### Your assignment:
Print out the entries exactly, and include each one.

### The data:
Lemma partial_short_header_witness :
  exists w',
    read_dispatch [Samples.onA; Samples.onB]
      (Samples.fresh [x00; x01; x02; x03; x01; x02; x03])
    = (Throw TransportError, w')
    /\ calls w' = [].
Proof.
  refine (proj2 (partial_short_header [Samples.onA] [] Samples.onB
    [x00; x01; x02; x03] [x01; x02; x03]
    (Samples.fresh [x00; x01; x02; x03; x01; x02; x03])
    eq_refl eq_refl eq_refl eq_refl eq_refl eq_refl eq_refl _)).
  repeat constructor.
Defined.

### Output of the exercise:
Lemma partial_short_header_witness :
  exists w',
    read_dispatch [Samples.onA; Samples.onB]
      (Samples.fresh [x00; x01; x02; x03; x01; x02; x03])
    = (Throw TransportError, w')
    /\ calls w' = [].
Proof.
  refine (proj2 (partial_short_header [Samples.onA] [] Samples.onB
    [x00; x01; x02; x03] [x01; x02; x03]
    (Samples.fresh [x00; x01; x02; x03; x01; x02; x03])
    eq_refl eq_refl eq_refl eq_refl eq_refl eq_refl eq_refl _)).
  repeat constructor.
Defined.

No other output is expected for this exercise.